Ильмар, понурив голову, прислонился к скамье, Алиса ласкала его руки, плечи.
— Ты не горюй, мы его воспитаем, — сказала Эльвиру, сочувственно глядя на Алису.
Алиса заплакала навзрыд, не сдержались теперь и Ильмар с тетей.
Когда все наплакались, Эльвира дала Ильмару шоколадку и снова вытерла ему рот.
Алисе пора было идти обедать. Гости тоже пошли к повозке, поели. Петерис притащил воды, напоил лошадь. Когда Алиса вернулась, разговор об усадьбе, работах и деньгах возобновился.
— Это вам в копеечку обойдется. Два лата в день! — сокрушалась Эльвира.
— Была бы польза, только бы лучше стало, — возразил Петерис.
— Я вовсе не хочу здесь быть. Я тоже понимаю, что не смогу никому отплатить за это.
Алиса была несчастна.
— Да, долго мы так не можем, — признался Петерис; денег у него в самом деле было в обрез.
— За такие деньги батрачку держать можно, — рассуждала Эльвира.
Наконец разговор иссяк, гости простились и сели на повозку.
— Ну так… Поправляйся!
— Спасибо. Счастливо!
Алиса стояла перед белым замком и махала рукой, и впервые Ильмару стало сегодня так жаль маму, что он разревелся не на шутку.
Но спустя час его уложили на мешок с сеном, изрядно опустошенный Максисом, и мальчик уснул.

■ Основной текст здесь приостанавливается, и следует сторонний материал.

(** Stripping first makes no difference to the split. *)
Lemma split_by_strip s : split_by sp [] (strip_by sp s) = split_by sp [] s.
Proof.
  destruct (lstrip_by_decompose s) as (ws1 & Hws1 & Hs1).
  destruct (rstrip_by_decompose (lstrip_by sp s)) as (ws2 & Hws2 & Hs2).
  rewrite Hs1 at 2. rewrite split_by_leading by done.
  rewrite Hs2. by rewrite split_by_trailing.
Qed.
End SplitFacts.

(** Whitespace around a text, of any kind and amount, does not change its
    tokens; in particular the tokens are those of the text split as it
    is. *)
Theorem run_once_tokens_padding (before text after : pystr) :
  forallb isspace before = true → forallb isspace after = true →
  Model.run_once_tokens (before ++ text ++ after) = Model.run_once_tokens text
  ∧ Model.run_once_tokens text = split text.
Proof.
  intros Hb Ha. unfold Model.run_once_tokens, split, strip.
  rewrite !split_by_strip. split; [|done].
  by rewrite split_by_leading, split_by_trailing.
Qed.

Lemma run_once_tokens_padding_witness :
  Model.run_once_tokens ([0x3000; 9] ++ lit "N. ( 1982 )" ++ [LF; 0xA0])
  = Model.run_once_tokens (lit "N. ( 1982 )")
  ∧ Model.run_once_tokens (lit "N. ( 1982 )") = split (lit "N. ( 1982 )").
Proof.
  apply (run_once_tokens_padding [0x3000; 9] (lit "N. ( 1982 )") [LF; 0xA0]);
    reflexivity.
Defined.

(** ** probe_diag.py, continued *)

(** [print_kv] puts the value in column 47 for every key of up to 45
    characters: the key, blanks up to column 46, the value. *)
Theorem format_kv_columns (k v : pystr) :
  (length k ≤ 45)%nat →
  take 46 (ProbeDiag.format_kv k v) = k ++ replicate (46 - length k) 0x20
  ∧ drop 46 (ProbeDiag.format_kv k v) = v.
Proof.
  intros Hk. unfold ProbeDiag.format_kv.
  change (lit " ") with ([0x20] : pystr).
  assert (k ++ replicate (45 - length k) 32 ++ [32] ++ v
          = (k ++ replicate (46 - length k) 32) ++ v) as ->.
  { replace (46 - length k)%nat with (S (45 - length k)) by lia.
    rewrite replicate_S_end. by rewrite <- !(assoc_L (++)). }
  assert (length (k ++ replicate (46 - length k) 32) = 46%nat) as Hlen.
  { rewrite length_app, length_replicate. lia. }
  split.
  - by rewrite take_app_length' by done.
  - by rewrite drop_app_length' by done.
Qed.

Lemma format_kv_columns_witness :
  take 46 (ProbeDiag.format_kv (lit "SCIWING_LITE") (lit "1"))
  = lit "SCIWING_LITE" ++ replicate 34 0x20
  ∧ drop 46 (ProbeDiag.format_kv (lit "SCIWING_LITE") (lit "1")) = lit "1".
Proof.
  apply (format_kv_columns (lit "SCIWING_LITE") (lit "1")). vm_compute.
  repeat constructor.
Defined.

(** A key longer than 45 characters is not cut: the value follows it
    after one blank. *)
Theorem format_kv_long_key (k v : pystr) :
  (45 ≤ length k)%nat → ProbeDiag.format_kv k v = k ++ [0x20] ++ v.
Proof.
  intros Hk. unfold ProbeDiag.format_kv.
  replace (45 - length k)%nat with 0%nat by lia. done.
Qed.

Lemma format_kv_long_key_witness :
  ProbeDiag.format_kv (replicate 50 0x41) (lit "v")
  = replicate 50 0x41 ++ [0x20] ++ lit "v".
Proof.
  apply (format_kv_long_key (replicate 50 0x41) (lit "v")). vm_compute.
  repeat constructor.
Defined.

(** What [safe_import] gives back: the module and no message exactly
    when the import succeeds; no module and the message of the failure
    exactly when the import fails with an instance of [Exception]; never
    both and never neither; and any other failure is raised again. *)
Theorem safe_import_outcome (py : ProbeDiag.interpreter) (name : pystr)
    (w : world) :
  match fst (ProbeDiag.safe_import py name w) with
  | Ok (Some m, None) => ProbeDiag.import_module py name = Ok m
  | Ok (None, Some msg) =>
    ∃ e, ProbeDiag.import_module py name = Raise e
         ∧ isinstance e Exception = true ∧ msg = exn_msg e
  | Ok _ => False
  | Raise e =>
    ProbeDiag.import_module py name = Raise e
    ∧ isinstance e Exception = false
  end.
Proof.
  rewrite safe_import_run.
  destruct (ProbeDiag.import_module py name) as [m|e]; [done|].
  destruct (isinstance e Exception) eqn:He; cbn; [|done].
  by exists e.
Qed.

(** A smoke test never lets an [Exception] out: either it returns, having
    printed exactly one line under its own key, or the failure it raises
    is outside [Exception] and nothing was printed. *)
Theorem spaCy_smoke_outcome (py : ProbeDiag.interpreter)
    (spacy : option ProbeDiag.module_) (w : world) :
  (∃ v, ProbeDiag.spaCy_smoke py spacy w
        = (Ok (), add_events w
                    [Printed (ProbeDiag.format_kv (lit "SPACY SMOKE") v)]))
  ∨ (∃ e, ProbeDiag.spaCy_smoke py spacy w = (Raise e, w)
          ∧ isinstance e Exception = false).
Proof.
  destruct spacy as [m|]; [|left; by eexists].
  unfold ProbeDiag.spaCy_smoke, ProbeDiag.try_except, ProbeDiag.lift,
    mbind, M_bind.
  destruct (ProbeDiag.spaCy_doc m) as [doc|e]; [left; by eexists|].
  destruct (isinstance e Exception) eqn:He; [left; by eexists|].
  right. by exists e.
Qed.

(** The same for the smoke test of tensorboardX: one line printed and a
    normal return, or a failure outside [Exception] and nothing
    printed. *)
Theorem tbx_smoke_outcome (py : ProbeDiag.interpreter)
    (tbx : option ProbeDiag.module_) (w : world) :
  (∃ v, ProbeDiag.tbx_smoke py tbx w
        = (Ok (), add_events w
                    [Printed (ProbeDiag.format_kv
                                (lit "TENSORBOARDX SMOKE") v)]))
  ∨ (∃ e, ProbeDiag.tbx_smoke py tbx w = (Raise e, w)
          ∧ isinstance e Exception = false).
Proof.
  destruct tbx as [m|]; [|left; by eexists].
  unfold ProbeDiag.tbx_smoke, ProbeDiag.try_except, ProbeDiag.lift,
    mbind, M_bind.
  destruct (ProbeDiag.import_from py _ _) as [obj|e]; [left; by eexists|].
  destruct (isinstance e Exception) eqn:He; [left; by eexists|].
  right. by exists e.
Qed.

(** *** Where the probe stops *)

Lemma add_events_nil w : add_events w [] = w.
Proof. unfold add_events. rewrite app_nil_r. by destruct w. Qed.

Lemma safe_import_cases (py : ProbeDiag.interpreter) (name : pystr)
    (w : world) :
  (∃ v, ProbeDiag.safe_import py name w = (Ok v, w)
        ∧ ordinary (ProbeDiag.import_module py name))
  ∨ (∃ e, ProbeDiag.safe_import py name w = (Raise e, w)
          ∧ ProbeDiag.import_module py name = Raise e
          ∧ isinstance e Exception = false).
Proof.
  rewrite safe_import_run.
  destruct (ProbeDiag.import_module py name) as [m|e] eqn:Hi.
  - left. eexists. split; [done|]. by intros e.
  - destruct (isinstance e Exception) eqn:He.
    + left. eexists. split; [done|]. by intros e' [= <-].
    + right. by exists e.
Qed.

(** The limit of the isolation: [main] makes all seven imports before it
    prints the first status line, so when an import of the probe list
    fails outside [Exception] (a [KeyboardInterrupt], a [SystemExit]),
    [main] raises such a failure having printed the preamble and not one
    status line. *)
Theorem probe_aborts_without_status_lines (py : ProbeDiag.interpreter)
    (w : world) (name : pystr) (e : exn) :
  name ∈ packages.*1 →
  ProbeDiag.import_module py name = Raise e →
  isinstance e Exception = false →
  ∃ e', ProbeDiag.main py w = (Raise e', add_events w (preamble py w))
        ∧ isinstance e' Exception = false.
Proof.
  intros Hin He Hne.
  unfold ProbeDiag.main, ProbeDiag.print_kv, getenv, get_world.
  unfold mbind, M_bind, mret, M_ret.
  do 14 (rewrite print_run; cbv beta iota;
         rewrite ?add_events_add, ?environ_add_events).
  do 7 (match goal with
        | |- context [ProbeDiag.safe_import py ?n ?w'] =>
          let Ho := fresh "Ho" in
          destruct (safe_import_cases py n w')
            as [([? ?] & -> & Ho)|(e' & -> & _ & He')];
          [cbv beta iota|by exists e']
        end).
  exfalso.
  assert (ordinary (ProbeDiag.import_module py name)) as Hord.
  { clear -Hin Ho Ho0 Ho1 Ho2 Ho3 Ho4 Ho5.
    unfold packages in Hin. cbn [fmap list_fmap fst] in Hin.
    repeat (apply elem_of_cons in Hin as [->|Hin]; [done|]).
    by apply elem_of_nil in Hin. }
  specialize (Hord e He). congruence.
Qed.

Lemma probe_aborts_without_status_lines_witness :
  let py := ProbeDiag.Interpreter [] [] []
              (λ _, Raise (MkExn KeyboardInterrupt [])) (λ _ _, Ok (ProbeDiag.Object_ true))
              (λ _, []) in
  ∃ e', ProbeDiag.main py empty_world
        = (Raise e', add_events empty_world (preamble py empty_world))
        ∧ isinstance e' Exception = false.
Proof.
  cbv zeta.
  apply (probe_aborts_without_status_lines _ empty_world (lit "torch")
           (MkExn KeyboardInterrupt [])); [|reflexivity|reflexivity].
  refine (bool_decide_unpack _ _). vm_compute. exact I.
Defined.

(** ** patch_sectlabel_lite.py, continued *)

Section PatchCases.
Import PatchSectlabelLite.
Variable plat : platform.
Implicit Types (w : world) (data : list byte) (t : pystr).

Local Abbreviation T := (path_str plat TARGET).
Local Abbreviation B := (path_str plat BACKUP).

(** The target is a directory: reading it fails, nothing is touched. *)
Lemma main_target_dir w :
  files w !! T = Some Dir → main plat w = (Raise (open_dir_error plat T), w).
Proof.
  intros Hp. unfold main. unfold mbind at 1, M_bind at 1.
  unfold path_exists, get_world, mbind at 1, M_bind at 1, mret, M_ret.
  rewrite Hp. cbn [negb]. unfold mbind at 1, M_bind at 1.
  unfold read_text, get_world, mbind, M_bind. by rewrite Hp.
Qed.

(** The backup path is a directory: the first write fails, nothing is
    touched. *)
Lemma main_backup_dir w data t :
  files w !! T = Some (File data) → utf8_decode ignore data = Ok t →
  contains sentinel (universal_newlines t) = true →
  files w !! B = Some Dir →
  main plat w = (Raise (open_dir_error plat B), w).
Proof.
  intros Hp Ht Hs Hb.
  destruct (read_text_ignore plat w T data Hp)
    as (t' & _ & Ht' & Hread & _ & _ & _).
  rewrite Ht in Ht'. injection Ht' as <-.
  unfold main. unfold mbind at 1, M_bind at 1.
  unfold path_exists, get_world, mbind at 1, M_bind at 1, mret, M_ret.
  rewrite Hp. cbn [negb]. unfold mbind at 1, M_bind at 1. rewrite Hread.
  rewrite Hs. cbn [negb]. unfold mbind at 1, M_bind at 1.
  unfold write_text, get_world, mbind, M_bind. by rewrite Hb.
Qed.

(** The five ways [main] can go. *)
Lemma main_cases w :
  (files w !! T = None
   ∧ main plat w = (Raise (MkExn SystemExit (msg_missing plat)), w))
  ∨ (files w !! T = Some Dir
     ∧ main plat w = (Raise (open_dir_error plat T), w))
  ∨ (∃ data t,
       files w !! T = Some (File data) ∧ utf8_decode ignore data = Ok t
       ∧ ((contains sentinel (universal_newlines t) = false
           ∧ main plat w = (Ok (), add_events w [Printed msg_skipped]))
          ∨ (contains sentinel (universal_newlines t) = true
             ∧ files w !! B = Some Dir
             ∧ main plat w = (Raise (open_dir_error plat B), w))
          ∨ (contains sentinel (universal_newlines t) = true
             ∧ files w !! B ≠ Some Dir
             ∧ ∃ bak tgt,
                 main plat w
                 = (Ok (),
                    World (<[T := File tgt]> (<[B := File bak]> (files w)))
                          (environ w)
                          (events w ++ [Wrote B bak; Wrote T tgt;
                                        Printed (msg_patched plat)]))))).
Proof.
  destruct (files w !! T) as [[data|]|] eqn:Hp.
  - right. right.
    destruct (utf8_decode_ignore_total data) as (t & _ & Ht & _).
    exists data, t. split; [done|]. split; [done|].
    destruct (contains sentinel (universal_newlines t)) eqn:Hs.
    + right.
      assert (files w !! B = Some Dir ∨ files w !! B ≠ Some Dir) as [Hb|Hb].
      { destruct (files w !! B) as [[d|]|]; auto. }
      * left. split; [done|]. split; [done|]. by eapply main_backup_dir.
      * right. split; [done|]. split; [done|].
        destruct (main_patches plat w data t Hp Ht Hs Hb)
          as (bak & tgt & _ & _ & Hmain).
        by exists bak, tgt.
    + left. split; [done|]. by eapply main_skips.
  - right. left. split; [done|]. by apply main_target_dir.
  - left. split; [done|]. by apply main_missing.
Qed.
End PatchCases.

(** When the text of the target does not hold the sentinel, [main]
    writes nothing: it prints one line and returns, and every file is as
    it was. *)
Theorem patch_skips_without_write (plat : platform) (w : world)
    (data : list byte) (t : pystr) :
  files w !! path_str plat TARGET = Some (File data) →
  utf8_decode ignore data = Ok t →
  contains sentinel (universal_newlines t) = false →
  main plat w = (Ok (), add_events w [Printed msg_skipped]).
Proof. intros Hp Ht Hs. by eapply main_skips. Qed.

Lemma patch_skips_without_write_witness :
  main Windows (target_world Windows (list_byte_of_string "import os"))
  = (Ok (), add_events (target_world Windows (list_byte_of_string "import os"))
                       [Printed msg_skipped]).
Proof.
  apply (patch_skips_without_write Windows _ (list_byte_of_string "import os")
           (lit "import os")); reflexivity.
Defined.

(** However [main] ends, it changes no file but the target and the
    backup, and no environment variable. *)
Theorem patch_touches_two_paths (plat : platform) (w : world) (p : pystr) :
  p ≠ path_str plat TARGET → p ≠ path_str plat BACKUP →
  files (snd (main plat w)) !! p = files w !! p
  ∧ environ (snd (main plat w)) = environ w.
Proof.
  intros HT HB.
  destruct (main_cases plat w)
    as [[_ ->]|[[_ ->]|(data & t & _ & _ &
         [[_ ->]|[(_ & _ & ->)|(_ & _ & bak & tgt & ->)]])]]; try done.
  cbn [snd files environ]. split; [|done].
  by rewrite !lookup_insert_ne.
Qed.

Lemma patch_touches_two_paths_witness :
  files (snd (main Posix (target_world Posix sentinel_line))) !! lit "/etc/x"
  = files (target_world Posix sentinel_line) !! lit "/etc/x"
  ∧ environ (snd (main Posix (target_world Posix sentinel_line)))
    = environ (target_world Posix sentinel_line).
Proof.
  apply (patch_touches_two_paths Posix (target_world Posix sentinel_line)
           (lit "/etc/x")); by vm_compute.
Defined.
(** * IIC generation (package [iic], file [iic.go])

    A shallow embedding of the Invoice Identification Code generator and of
    the parts of its collaborators that the generator relies on:

    - [hex], [md5], [sha256], [fmt]: the Go standard library primitives used
      by [GenerateIIC] (lowercase hex rendering, the two digests, the
      [Sprintf] verbs that occur in the source);
    - [etree]: the in-memory XML document of [github.com/beevik/etree], as far
      as [parse] and [WriteIIC] touch it;
    - the signing device ([safenet.SafeNet]) and the file system, as
      interfaces that the functions are parametrised by;
    - [attributeOfElement], [parse], [GenerateIIC], [WriteIIC]: the functions
      of [iic.go], written in a state monad over the world they act on.

    Part I holds the definitions, Part II the theory. *)

From Stdlib Require Import ZArith List String Ascii Bool Lia.
From Stdlib Require Import Strings.Byte DecimalString.
Import ListNotations.

Set Implicit Arguments.

(* ================================================================== *)
(** * Part I: definitions *)
(* ================================================================== *)

(** ** Byte strings

    A Go [[]byte] is a [list byte]; a Go [string] is a [String.string], whose
    characters are the string's bytes. *)

Definition bytes := list byte.

Definition byte_of_Z (z : Z) : byte :=
  match Byte.of_N (Z.to_N (z mod 256)) with
  | Some b => b
  | None => x00
  end.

Зубы Ильмар больше чистить не должен, умываться каждый день — тоже. Только ноги побултыхает вечером в лохани на дворе, и порядок, можно и без мыла.
Раньше Ильмар все больше возился около Алисы, много болтал с ней, а теперь часами играл один. Постепенно стал чаще обращаться к Петерису и Лизете. Когда уставал ходить за отцом, искал бабушку. Лизета уделяла теперь мальчику больше внимания, чем раньше. Чистя картошку, рассказывала сказку о лисице и журавле, о том, как они потчевали, друг друга. Иной раз, если досуга было больше, учила Ильмара петь. У Лизеты была любимая песня: «Сидит себе на колодце портной и фрак латает свой». А то затеет хоровод с внуком: встанет у двери, где места побольше, расставит руки, а Ильмар вертится перед ней, и оба поют: «Что в саду, что в саду, пчелка на розовом кусту…» Ильмару нравилось быть пчелкой, и он так долго ползал и прыгал, пока Лизете не надоедало и она не отсылала его прочь:
— Ступай, глупый! Некогда мне с тобой баклуши бить.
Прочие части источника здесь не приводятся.